== ACTIVITY ==
The line containing "(** * Nested loops" marks the end: write out exactly every line from the first line of the data below through that line, and only those.

== SUPPLIED DATA ==

(* ===== verification/GraphMotif.v ===== *)
(** The motif census of [src/src/graph/algorithms_ext.rs] ([motif_census]): the
    triads of a directed graph by isomorphism class, and two kinds of four-node
    graphlets.

    Counts are [u64] in the source and naturals here: a graph whose triples
    overflow 64 bits cannot be enumerated. *)

From Stdlib Require Import Btauto.
From stdpp Require Import base numbers sets list gmap.
From S2P Require Import Prelude HashOrder GraphCycles GraphUndirected.

Record MotifCensus := mkCensus { triads : list nat; cliques_4 : nat; stars_4 : nat }.

(** * Nested loops

    [for i in 0..n { for j in (i + 1)..n { .. } }] over the elements of a list. *)
Section nested.
Context {A : Type}.

Fixpoint pairs_of (l : list A) : list (A * A) :=
  match l with [] => [] | x :: l => map (pair x) l ++ pairs_of l end.

Fixpoint triples_of (l : list A) : list (A * A * A) :=
  match l with [] => [] | x :: l => map (λ p, (x, p.1, p.2)) (pairs_of l) ++ triples_of l end.

Fixpoint quads_of (l : list A) : list (A * A * A * A) :=
  match l with [] => [] | x :: l => map (λ p, (x, p.1.1, p.1.2, p.2)) (triples_of l) ++ quads_of l end.
End nested.

(** * The classifier *)

(** Whether [i -> j], [j -> i], [i -> k], [k -> i], [j -> k], [k -> j]. *)
Record TriadEdges := mkTriad { e_ij : bool; e_ji : bool; e_ik : bool; e_ki : bool; e_jk : bool; e_kj : bool }.
#[global] Instance TriadEdges_eq_dec : EqDecision TriadEdges.
Proof. solve_decision. Defined.

Definition triad_edges (has : nat → nat → bool) (i j k : nat) : TriadEdges :=
  mkTriad (has i j) (has j i) (has i k) (has k i) (has j k) (has k j).

Definition bool_count (bs : list bool) : nat := length (filter (λ b, b = true) bs).
Definition edge_bits (e : TriadEdges) : list bool := [e_ij e; e_ji e; e_ik e; e_ki e; e_jk e; e_kj e].
Definition rec_bits (e : TriadEdges) : list bool := [e_ij e && e_ji e; e_ik e && e_ki e; e_jk e && e_kj e].

Definition classify_two_edge (e : TriadEdges) : nat :=
  if (e_ij e && e_ji e) || (e_ik e && e_ki e) || (e_jk e && e_kj e) then 2
  else if (e_ij e && e_ik e) || (e_ji e && e_jk e) || (e_ki e && e_kj e) then 3
  else if (e_ji e && e_ki e) || (e_ij e && e_kj e) || (e_ik e && e_jk e) then 4
  else 5.

Definition classify_three_edge (e : TriadEdges) : nat :=
  if decide (bool_count (rec_bits e) = 1) then 6
  else if (e_ij e && e_jk e && e_ik e) || (e_ji e && e_kj e && e_ki e) then 9
  else 8.

Definition classify_four_edge (e : TriadEdges) : nat :=
  let rec_count := bool_count (rec_bits e) in
  if decide (rec_count = 2) then 10 else if decide (rec_count = 1) then 12 else 11.

Definition classify_edges (e : TriadEdges) : nat :=
  match bool_count (edge_bits e) with
  | 0 => 0
  | 1 => 1
  | 2 => classify_two_edge e
  | 3 => classify_three_edge e
  | 4 => classify_four_edge e
  | 5 => 14
  | _ => 15
  end.

Definition classify_triad (i j k : nat) (has : nat → nat → bool) : nat := classify_edges (triad_edges has i j k).

(** * The census *)
Definition add_out (adj : list (gset nat)) (e : nat * nat) : list (gset nat) :=
  if decide (e.1 = e.2) then adj else alter (λ s, {[e.2]} ∪ s) e.1 adj.

Definition out_sets {W} (g : DiGraph W) : list (gset nat) :=
  foldl add_out (replicate (node_count g) ∅) (g_edges g).

Definition has_edge (adj : list (gset nat)) (a b : nat) : bool :=
  match adj !! a with Some s => bool_decide (b ∈ s) | None => false end.

Definition is_clique (has : nat → nat → bool) (q : nat * nat * nat * nat) : bool :=
  let '(i, j, k, l) := q in
  has i j && has j i && has i k && has k i && has i l && has l i && has j k && has k j &&
  has j l && has l j && has k l && has l k.

Definition unlinked (has : nat → nat → bool) (t : nat * nat * nat) : bool :=
  let '(a, b, c) := t in
  negb (has a b) && negb (has b a) && negb (has a c) && negb (has c a) && negb (has b c) && negb (has c b).

Section census.
Context `{HashIter}.

Definition motif_census {W} (g : DiGraph W) : MotifCensus :=
  let n := node_count g in
  if decide (n < 3) then mkCensus (replicate 16 0) 0 0
  else
    let adj := out_sets g in
    let has := has_edge adj in
    let triads := foldl (λ tr t, alter S (classify_triad t.1.1 t.1.2 t.2 has) tr)
                    (replicate 16 0) (triples_of (seq 0 n)) in
    if decide (n ≤ 50) then
      let cliques := foldl (λ c q, if is_clique has q then S c else c) 0 (quads_of (seq 0 n)) in
      let stars := foldl (λ c s,
                     let leaves := iter_set s in
                     if decide (length leaves < 3) then c
                     else foldl (λ c t, if unlinked has t then S c else c) c (triples_of leaves)) 0 (take n adj) in
      mkCensus triads cliques stars
    else mkCensus triads 0 0.
End census.

(** * The specification

    The classes of Davis and Leinhardt, each by the edges of a representative
    on the nodes 0, 1, 2, in the order of the array [triads]. *)
Definition representative (c : nat) : list (nat * nat) :=
    match c with
    | 0 => []
    | 1 => [(0, 1)]
    | 2 => [(0, 1); (1, 0)]
    | 3 => [(0, 1); (0, 2)]
    | 4 => [(0, 2); (1, 2)]
    | 5 => [(0, 1); (1, 2)]
    | 6 => [(0, 1); (1, 0); (2, 1)]
    | 7 => [(0, 1); (1, 0); (1, 2)]
    | 8 => [(0, 1); (1, 2); (0, 2)]
    | 9 => [(0, 1); (1, 2); (2, 0)]
    | 10 => [(0, 1); (1, 0); (1, 2); (2, 1)]
    | 11 => [(1, 0); (1, 2); (0, 2); (2, 0)]
    | 12 => [(0, 1); (2, 1); (0, 2); (2, 0)]
    | 13 => [(0, 1); (1, 2); (0, 2); (2, 0)]
    | 14 => [(0, 1); (1, 2); (2, 1); (0, 2); (2, 0)]
    | _ => [(0, 1); (1, 0); (1, 2); (2, 1); (0, 2); (2, 0)]
    end.

Definition triad_pattern (c : nat) (a b : nat) : bool := bool_decide ((a, b) ∈ representative c).

Definition renumberings : list (nat * nat * nat) := [(0, 1, 2); (0, 2, 1); (1, 0, 2); (1, 2, 0); (2, 0, 1); (2, 1, 0)].

(** The triad is isomorphic to the representative of class [c]. *)
Definition triad_iso (c : nat) (e : TriadEdges) : bool :=
  existsb (λ '(x, y, z), bool_decide (triad_edges (triad_pattern c) x y z = e)) renumberings.


Definition all_triads : list TriadEdges :=
  let bs := [false; true] in
  flat_map (λ a, flat_map (λ b, flat_map (λ c, flat_map (λ d, flat_map (λ e, map (λ f, mkTriad a b c d e f) bs) bs) bs) bs) bs) bs.

Lemma all_triads_spec e : e ∈ all_triads.
Proof.
  destruct e as [[] [] [] [] [] []]; apply list_elem_of_In; vm_compute; tauto.
Qed.

Lemma forall_triads (P : TriadEdges → bool) : forallb P all_triads = true → ∀ e, P e = true.
Proof. intros Hall e. eapply forallb_forall in Hall; [exact Hall|]. apply list_elem_of_In, all_triads_spec. Qed.





(** * Counting *)
Section counting.
Context {A : Type}.






End counting.










(** * The theorems *)

(** The nodes of a triple that the loops visit: distinct and in order. *)
Lemma pairs_of_sub {A} (l : list A) p : p ∈ pairs_of l → p.1 ∈ l ∧ p.2 ∈ l.
Proof.
  induction l as [|x l IH]; [by intros ?%elem_of_nil|]. simpl. rewrite elem_of_app, list_elem_of_fmap, !elem_of_cons.
  intros [(y & -> & Hy)|[? ?]%IH]; auto.
Qed.


(** The edges that count: no loops. *)
Definition joined {W} (g : DiGraph W) (a b : nat) : bool := bool_decide (a ≠ b ∧ (a, b) ∈ g_edges g).







Section theorems.
Context `{HashIter} {W : Type} (g : DiGraph W) (Hok : graph_ok g).
Notation n := (node_count g).






End theorems.

(** * Counting sets of nodes *)
Section choices.
Context `{Countable A}.








End choices.















(** The two classes of triads with three edges and no pair are mixed up: a
    cycle is always counted as transitive (030T), and a transitive triad is
    counted as a cycle (030C) exactly when its middle node has the middle index.
    So isomorphic graphs have different censuses. *)
Theorem cycles_counted_transitive `{HashIter} :
  (∀ e, triad_iso 9 e = true → classify_edges e = 8) ∧
  (∀ (has : nat → nat → bool) a b c i j k, has a b = true → has b c = true → has a c = true →
     has b a = false → has c b = false → has c a = false →
     (i, j, k) ∈ [(a, b, c); (a, c, b); (b, a, c); (b, c, a); (c, a, b); (c, b, a)] →
     classify_triad i j k has = if decide (j = b) then 9 else 8) ∧
  ∃ g g' : DiGraph unit, (∃ s, NoDup s ∧ s ≡ₚ [0; 1; 2] ∧
      ∀ u v, u < 3 → v < 3 → joined g u v = joined g' (nth u s 0) (nth v s 0)) ∧
    triads (motif_census g) !! 9 = Some 1 ∧ triads (motif_census g') !! 9 = Some 0.
Proof.
  split; [|split].
  - intros e He. pose proof (forall_triads (λ e, negb (triad_iso 9 e) || bool_decide (classify_edges e = 8)) ltac:(by vm_compute) e) as Hb.
    simpl in Hb. rewrite He in Hb. by apply bool_decide_eq_true in Hb.
  - intros has a b c i j k H1 H2 H3 H4 H5 H6 Hin. rewrite !elem_of_cons, elem_of_nil in Hin.
    assert (a ≠ b ∧ b ≠ c) as [Hab Hbc] by (split; intros ->; congruence).
    unfold classify_triad, triad_edges.
    destruct_or! Hin; simplify_eq; rewrite ?H1, ?H2, ?H3, ?H4, ?H5, ?H6; cbn; by case_decide.
  - exists (mkGraph [tt; tt; tt] [(0, 1); (1, 2); (0, 2)]), (mkGraph [tt; tt; tt] [(1, 0); (0, 2); (1, 2)]).
    split; [|by vm_compute]. exists [1; 0; 2]. split_and!.
    + apply (bool_decide_unpack _); by vm_compute.
    + apply Permutation_swap.
    + intros [|[|[|u]]] [|[|[|v]]] Hu Hv; first [lia|by vm_compute].
Qed.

== YOUR RESPONSE ==
(* ===== verification/GraphMotif.v ===== *)
(** The motif census of [src/src/graph/algorithms_ext.rs] ([motif_census]): the
    triads of a directed graph by isomorphism class, and two kinds of four-node
    graphlets.

    Counts are [u64] in the source and naturals here: a graph whose triples
    overflow 64 bits cannot be enumerated. *)

From Stdlib Require Import Btauto.
From stdpp Require Import base numbers sets list gmap.
From S2P Require Import Prelude HashOrder GraphCycles GraphUndirected.

Record MotifCensus := mkCensus { triads : list nat; cliques_4 : nat; stars_4 : nat }.

(** * Nested loops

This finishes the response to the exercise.